Regular readers of this blog, regular users of this site, will have noticed I have written nothing, changed and updated nothing, here since March 10. I have faced some bitter and simple truths in the intervening time that have caused me to rethink what I am doing here and elsewhere.

These are all simple truths.

When I began doing this in the fall of 2011, the landscape of NET cancer was very different than it is now. There were few patients sharing their experiences. Those who were, shared them on their personal blogs. The major foundations were supplying what little scientific information was coming out but did little–it seemed to me–to tell patient stories.

Simple truths of what was

Much of the writing on the science was not very lay-person friendly, either. The language was dense “doctorese” and often difficult to follow.

I have faced some bitter and simple truths…

There were no lay-caregiver stories. Husbands and wives of NET cancer patients were too busy taking care of their loved-ones to be writing about what they were experiencing. And if that loved-one died, writing about what the experience of care-giving was like took the writer back into an experience that was emotionally very difficult in a time when children and parents also demanded care-giving attention.

Simple truths of support

Then, in very short order, two of the best, and most widely read, patient writers died. I tried to fill that gap as best I could by telling Jane’s story in–at times–excruciating detail.

There were no lay-caregiver stories.

Finally, there was the problem of emotional support for patients. While there were several regional groups holding face-to-face meetings, large numbers of patients really were on their own. It seemed to me one solution to that was an online place patients could talk with each other about what they were experiencing–and where caregivers could do likewise.

Learning new simple truths

I set out to try to offer solutions to each of these problems on this website, while equally working to try to solve the funding problem for NET cancer research–a problem that very much remains, despite good news on several fronts over the last year.

I tried to fill that gap…

My effort to create an online support group crashed and burned almost immediately.

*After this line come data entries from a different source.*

(* ===== verification/KstIndex.v ===== *)
(** What the index promises to the storage target: the class [ChunkIndexSpec], and that
    the KIX engine keeps it. *)
From stdpp Require Import sorting.
From S2P Require Import Prelude Bytes Device KixTypes Arena ArenaCodec ArenaInv ArenaOps Engine EngineProps Kst.

(** The generation fence of the granule inverse. *)
Definition fenced_owner (old : option (ChunkId * Z)) (c : ChunkId) (generation : Z) : option (ChunkId * Z) :=
  match old with
  | Some (c', generation') => if generation' <=? generation then Some (c, generation) else Some (c', generation')
  | None => Some (c, generation)
  end.

(** The maps are only compared pointwise. *)
Definition owner_set (slot : Z) (o : option (ChunkId * Z)) (f : Z → option (ChunkId * Z)) : Z → option (ChunkId * Z) :=
  fun s => if decide (s = slot) then o else f s.

Class ChunkIndexSpec (K : Type) `{ChunkIndex K} := {
  (** The index of a target whose drive is [d] is intact. *)
  ix_ok : Z → K → Prop;
  (** The chunks it shows. *)
  ix_live : K → ChunkId → option LocationRecord;
  ix_get_live : ∀ d k c, ix_ok d k → ix_get k c = Ok (ix_live k c);
  ix_live_wf : ∀ d k c r, ix_ok d k → ix_live k c = Some r →
    chunk_id_wf c ∧ location_record_wf r ∧ lr_drive_id r = d;
  ix_upsert_spec : ∀ d k c slot r k' res,
    ix_ok d k → chunk_id_wf c → location_record_wf r → lr_drive_id r = d →
    ix_upsert c slot r k = (k', res) →
    ix_ok d k' ∧
    ((res = Ok tt ∧ (∀ c', ix_live k' c' = update_at c (fun o => fenced o r) (ix_live k) c') ∧
      (∀ s, ix_owner k' d s = owner_set slot (fenced_owner (ix_owner k d slot) c (lr_generation r)) (ix_owner k d) s)) ∨
     (is_Ok res = false ∧ (∀ c', ix_live k' c' = ix_live k c') ∧ ∀ s, ix_owner k' d s = ix_owner k d s));
  ix_delete_spec : ∀ d k c k' res,
    ix_ok d k → ix_delete c k = (k', res) →
    ix_ok d k' ∧ (∀ s, ix_owner k' d s = ix_owner k d s) ∧
    ((res = Ok tt ∧ ∀ c', ix_live k' c' = update_at c (fun _ => None) (ix_live k) c') ∨
     (is_Ok res = false ∧ ∀ c', ix_live k' c' = ix_live k c'));
  ix_clear_spec : ∀ d k slot,
    ix_ok d k → ix_ok d (ix_clear d slot k) ∧ (∀ c, ix_live (ix_clear d slot k) c = ix_live k c) ∧
    ∀ s, ix_owner (ix_clear d slot k) d s = owner_set slot None (ix_owner k d) s;
  ix_seed_spec : ∀ d k slot c generation,
    ix_ok d k → ix_ok d (ix_seed d slot c generation k) ∧
    (∀ c', ix_live (ix_seed d slot c generation k) c' = ix_live k c') ∧
    ∀ s, ix_owner (ix_seed d slot c generation k) d s
         = owner_set slot (fenced_owner (ix_owner k d slot) c generation) (ix_owner k d) s;
  ix_occupied_spec : ∀ d k, ix_ok d k →
    StronglySorted (fun a b => a.1.1 < b.1.1) (ix_occupied k d) ∧
    ∀ s c generation, (s, c, generation) ∈ ix_occupied k d ↔ ix_owner k d s = Some (c, generation);
}.

Section kix.
Context `{DeltaLog A}.

Lemma update_inverse_owner d slot c g (k : Kix A) s :
  is_Some (kx_inverse k !! d) →
  lookup_granule_chunk (update_inverse d slot c g k) d s
  = owner_set slot (fenced_owner (lookup_granule_chunk k d slot) c g) (lookup_granule_chunk k d) s.
Proof.
  intros [inv Hi]. unfold update_inverse, lookup_granule_chunk. rewrite Hi. cbn [kx_inverse].
  rewrite lookup_insert_eq. cbn [mbind option_bind]. unfold owner_set.
  destruct (decide (s = slot)) as [->|Hne].
  - destruct (inv !! slot) as [o|] eqn:Eo; cbn [fenced_owner mbind option_bind].
    + destruct (go_generation o <=? g); [by rewrite lookup_insert_eq|]. by rewrite Eo.
    + by rewrite lookup_insert_eq.
  - assert (∀ x, (<[slot := x]> inv) !! s = inv !! s) as Hs by (intros; by rewrite lookup_insert_ne).
    destruct (inv !! slot) as [o|]; [destruct (_ <=? _)|]; rewrite ?Hs; done.
Qed.

Lemma drive_request_inverse d (req : M A io_error_kind unit) (k k' : Kix A) r :
  drive_request d req k = (k', r) → kx_inverse k' = kx_inverse k ∧ kx_shards k' = kx_shards k.
Proof.
  unfold drive_request. destruct (kx_arenas k !! d) as [[a|]|]; [|by intros [= <- <-]..].
  destruct (req a) as [a' r']. by intros [= <- <-].
Qed.

Lemma kix_upsert_inverse c slot r (k k' : Kix A) res :
  kix_upsert c slot r k = (k', res) →
  kx_inverse k' = if is_Ok res then kx_inverse (update_inverse (lr_drive_id r) slot c (lr_generation r) k)
                  else kx_inverse k.
Proof.
  unfold kix_upsert. rewrite (M_bind_run _ _ k k k) by done.
  destruct (shard_index_for k c) as [i|e] eqn:Ei.
  2:{ rewrite (M_bind_Err _ _ k k e) by done. by intros [= <- <-]. }
  rewrite (M_bind_run _ _ k k i) by done.
  destruct (drive_request (lr_drive_id r) (dl_append [delta_upsert c r]) k) as [k1 [[]|e]] eqn:E1.
  - rewrite (M_bind_run _ _ k k1 tt) by done. rewrite (M_bind_run _ _ k1 k1 k1) by done.
    intros [= <- <-]. cbn [is_Ok]. apply drive_request_inverse in E1 as [E1 _].
    unfold update_inverse. cbn [set_shard kx_inverse]. rewrite E1.
    by destruct (kx_inverse k !! lr_drive_id r).
  - rewrite (M_bind_Err _ _ k k1 e) by done. intros [= <- <-]. by apply drive_request_inverse in E1 as [E1 _].
Qed.

Lemma kix_delete_inverse c (k k' : Kix A) res :
  kix_delete c k = (k', res) → kx_inverse k' = kx_inverse k.
Proof.
  unfold kix_delete. rewrite (M_bind_run _ _ k k k) by done.
  destruct (shard_index_for k c) as [i|e] eqn:Ei.
  2:{ rewrite (M_bind_Err _ _ k k e) by done. by intros [= <- <-]. }
  rewrite (M_bind_run _ _ k k i) by done. destruct (drive_id_for _ _) as [d|]; [|by intros [= <- <-]].
  destruct (drive_request d (dl_append [delta_delete c]) k) as [k1 [[]|e]] eqn:E1.
  - rewrite (M_bind_run _ _ k k1 tt) by done. rewrite (M_bind_run _ _ k1 k1 k1) by done.
    intros [= <- <-]. by apply drive_request_inverse in E1 as [E1 _].
  - rewrite (M_bind_Err _ _ k k1 e) by done. intros [= <- <-]. by apply drive_request_inverse in E1 as [E1 _].
Qed.

(** An engine with the drives [cfgs], all of its chunks on drive [d]. *)
Definition kix_ok (cfgs : list DriveConfig) (d : Z) (k : Kix A) : Prop :=
  engine_inv (fun _ => d) cfgs k ∧ is_Some (kx_inverse k !! d).

Lemma kix_ok_inverse_only cfgs d (k k' : Kix A) :
  kix_ok cfgs d k → kx_shards k' = kx_shards k → kx_arenas k' = kx_arenas k → is_Some (kx_inverse k' !! d) →
  kix_ok cfgs d k' ∧ ∀ c, live k' c = live k c.
Proof.
  intros [Hinv _] Es Ea Hi.
  destruct (engine_inv_same (fun _ => d) cfgs k k' Hinv Es) as [Hinv' Hl];
    [by rewrite Ea|rewrite Ea; apply Hinv|]. split; [|done]. by split.
Qed.

Lemma update_inverse_some d slot c g (k : Kix A) :
  is_Some (kx_inverse k !! d) → is_Some (kx_inverse (update_inverse d slot c g k) !! d).
Proof. intros [inv Hi]. unfold update_inverse. rewrite Hi. cbn [kx_inverse]. rewrite lookup_insert_eq. eauto. Qed.

Lemma sorted_strict (l : list (Z * ChunkId * Z)) :
  StronglySorted granule_le l → NoDup ((fun a => a.1.1) <$> l) →
  StronglySorted (fun a b => a.1.1 < b.1.1) l.
Proof.
  induction 1 as [|a l _ IH Hf]; intros Hnd; [constructor|]. cbn [fmap list_fmap] in Hnd.
  apply NoDup_cons in Hnd as [Hnin Hnd]. constructor; [by apply IH|].
  apply Forall_forall. intros b Hb. rewrite Forall_forall in Hf. specialize (Hf b Hb). unfold granule_le in Hf.
  assert (a.1.1 ≠ b.1.1); [|lia]. intros E. apply Hnin. rewrite E. by apply (list_elem_of_fmap_2 (fun a => a.1.1)).
Qed.

Lemma occupied_granules_spec d (k : Kix A) :
  StronglySorted (fun a b => a.1.1 < b.1.1) (occupied_granules k d) ∧
  ∀ s c g, (s, c, g) ∈ occupied_granules k d ↔ lookup_granule_chunk k d s = Some (c, g).
Proof.
  unfold occupied_granules, lookup_granule_chunk. destruct (kx_inverse k !! d) as [inv|].
  2:{ split; [constructor|]. intros. cbn. split; [by intros ?%elem_of_nil|done]. }
  cbn [mbind option_bind].
  set (l := (fun e : Z * GranuleOwner => (e.1, go_chunk_id e.2, go_generation e.2)) <$> map_to_list inv).
  assert (Transitive granule_le) as Htr by (intros a b c; unfold granule_le; lia).
  assert (Total granule_le) as Htot by (intros a b; unfold granule_le; lia).
  pose proof (StronglySorted_merge_sort granule_le l) as Hsort.
  pose proof (merge_sort_Permutation granule_le l) as Hperm. split.
  - apply sorted_strict; [done|]. rewrite Hperm. subst l. rewrite <-list_fmap_compose.
    apply NoDup_fst_map_to_list.
  - intros s c g. rewrite Hperm. subst l. rewrite list_elem_of_fmap. split.
    + intros ([s' o] & [= -> -> ->] & Hin%elem_of_map_to_list). cbn. by rewrite Hin.
    + destruct (inv !! s) as [o|] eqn:Eo; [|done]. intros [= <- <-]. exists (s, o).
      split; [done|]. by apply elem_of_map_to_list.
Qed.

Program Definition kix_index_spec (cfgs : list DriveConfig) : ChunkIndexSpec (Kix A) := {|
  ix_ok := kix_ok cfgs;
  ix_live := live;
|}.
Next Obligation. intros cfgs d k c [Hinv _]. apply kix_get_live, Hinv. Qed.
Next Obligation.
  intros cfgs d k c r [Hinv _] Hl. by destruct (shard_live_entries _ _ _ c c r Hinv Hl) as [_ (? & ? & ? & _)].
Qed.
Next Obligation.
  intros cfgs d k c slot r k' res [Hinv Hi] Hc Hr Hd Hrun.
  pose proof (kix_upsert_inverse _ _ _ _ _ _ Hrun) as Einv.
  destruct (kix_upsert_inv (fun _ => d) cfgs k c slot r k' res Hinv Hc Hr Hd Hrun) as [Hinv' Hcase].
  assert (∀ k1 : Kix A, kx_inverse k' = kx_inverse k1 →
    ∀ s, lookup_granule_chunk k' d s = lookup_granule_chunk k1 d s) as Hown.
  { intros k1 E s. unfold lookup_granule_chunk. by rewrite E. }
  destruct Hcase as [[-> Hl]|[Hf Hl]]; [|rewrite Hf in Einv]; cbn [is_Ok] in Einv; rewrite ?Hd in Einv; split.
  - split; [done|]. rewrite Einv. by apply update_inverse_some.
  - left. split_and!; [done..|]. intros s. change (lookup_granule_chunk k' d s =
      owner_set slot (fenced_owner (lookup_granule_chunk k d slot) c (lr_generation r)) (lookup_granule_chunk k d) s).
    rewrite (Hown _ Einv). by apply update_inverse_owner.
  - split; [done|]. by rewrite Einv.
  - right. split_and!; [done..|]. apply (Hown k Einv).
Qed.
Next Obligation.
  intros cfgs d k c k' res [Hinv Hi] Hrun. pose proof (kix_delete_inverse _ _ _ _ Hrun) as Einv.
  destruct (kix_delete_inv (fun _ => d) cfgs k c k' res Hinv Hrun) as [Hinv' Hcase]. split_and!; [|..|done].
  - split; [done|]. by rewrite Einv.
  - intros s. change (lookup_granule_chunk k' d s = lookup_granule_chunk k d s).
    unfold lookup_granule_chunk. by rewrite Einv.
Qed.
Next Obligation.
  intros cfgs d k slot Hok. pose proof Hok as [_ [inv Hi]]. cbn [ix_clear ix_owner kix_chunk_index].
  assert (clear_granule_inverse d slot k
    = mkKix (kx_shards k) (kx_arenas k) (<[d := delete slot inv]> (kx_inverse k))) as ->
    by (unfold clear_granule_inverse; by rewrite Hi).
  edestruct (kix_ok_inverse_only cfgs d k) as [Hok' Hl]; [done|..|split_and!; [exact Hok'|exact Hl|]]; try done.
  { cbn [kx_inverse]. rewrite lookup_insert_eq. eauto. }
  intros s. unfold lookup_granule_chunk. cbn [kx_inverse]. rewrite lookup_insert_eq, Hi. cbn [mbind option_bind].
  unfold owner_set. destruct (decide (s = slot)) as [->|Hne]; [by rewrite lookup_delete_eq|by rewrite lookup_delete_ne].
Qed.
Next Obligation.
  intros cfgs d k slot c g Hok. pose proof Hok as [_ Hi]. destruct (update_inverse_index d slot c g k) as [Es Ea].
  destruct (kix_ok_inverse_only cfgs d k (update_inverse d slot c g k) Hok Es Ea (update_inverse_some _ _ _ _ _ Hi)) as [? ?].
  split_and!; [done..|]. intros s. by apply update_inverse_owner.
Qed.
Next Obligation. intros cfgs d k _. apply occupied_granules_spec. Qed.

End kix.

We collected infinitely more spam than patients. Privacy was a major concern I had no way to address. Fortunately, others had similar ideas and created private Facebook groups that do a better job than I could have even if everything on this site had worked perfectly.

More difficult simple truths

My patient and caregiver experience threads were based on what Jane and I had experienced over the course of our life together. Over the last nearly five years, I’ve recounted as much of what she experienced as a patient as well as I could. But I have never been a patient and I worried constantly about whether what I was relating was true–or merely my version of the truth. Many patients have said my words have the ring of truth to them over the years, but as treatments evolve, experiences have begun to change.

We collected infinitely more spam than patients.

In addition, we now have a new group of patient writers who articulate their experience far better than I can. They reach a broader audience today, as well–one of them has attracted more readers in the last 18 months than this website has attracted in almost five years.

Missing simple truths

Other websites regularly chronicle the stories of other patients. The patient story is being told more and more broadly and frequently in the mainstream media, as well. That piece of the NET cancer story is being far better told than it was when I started this–though there is still a distance to go.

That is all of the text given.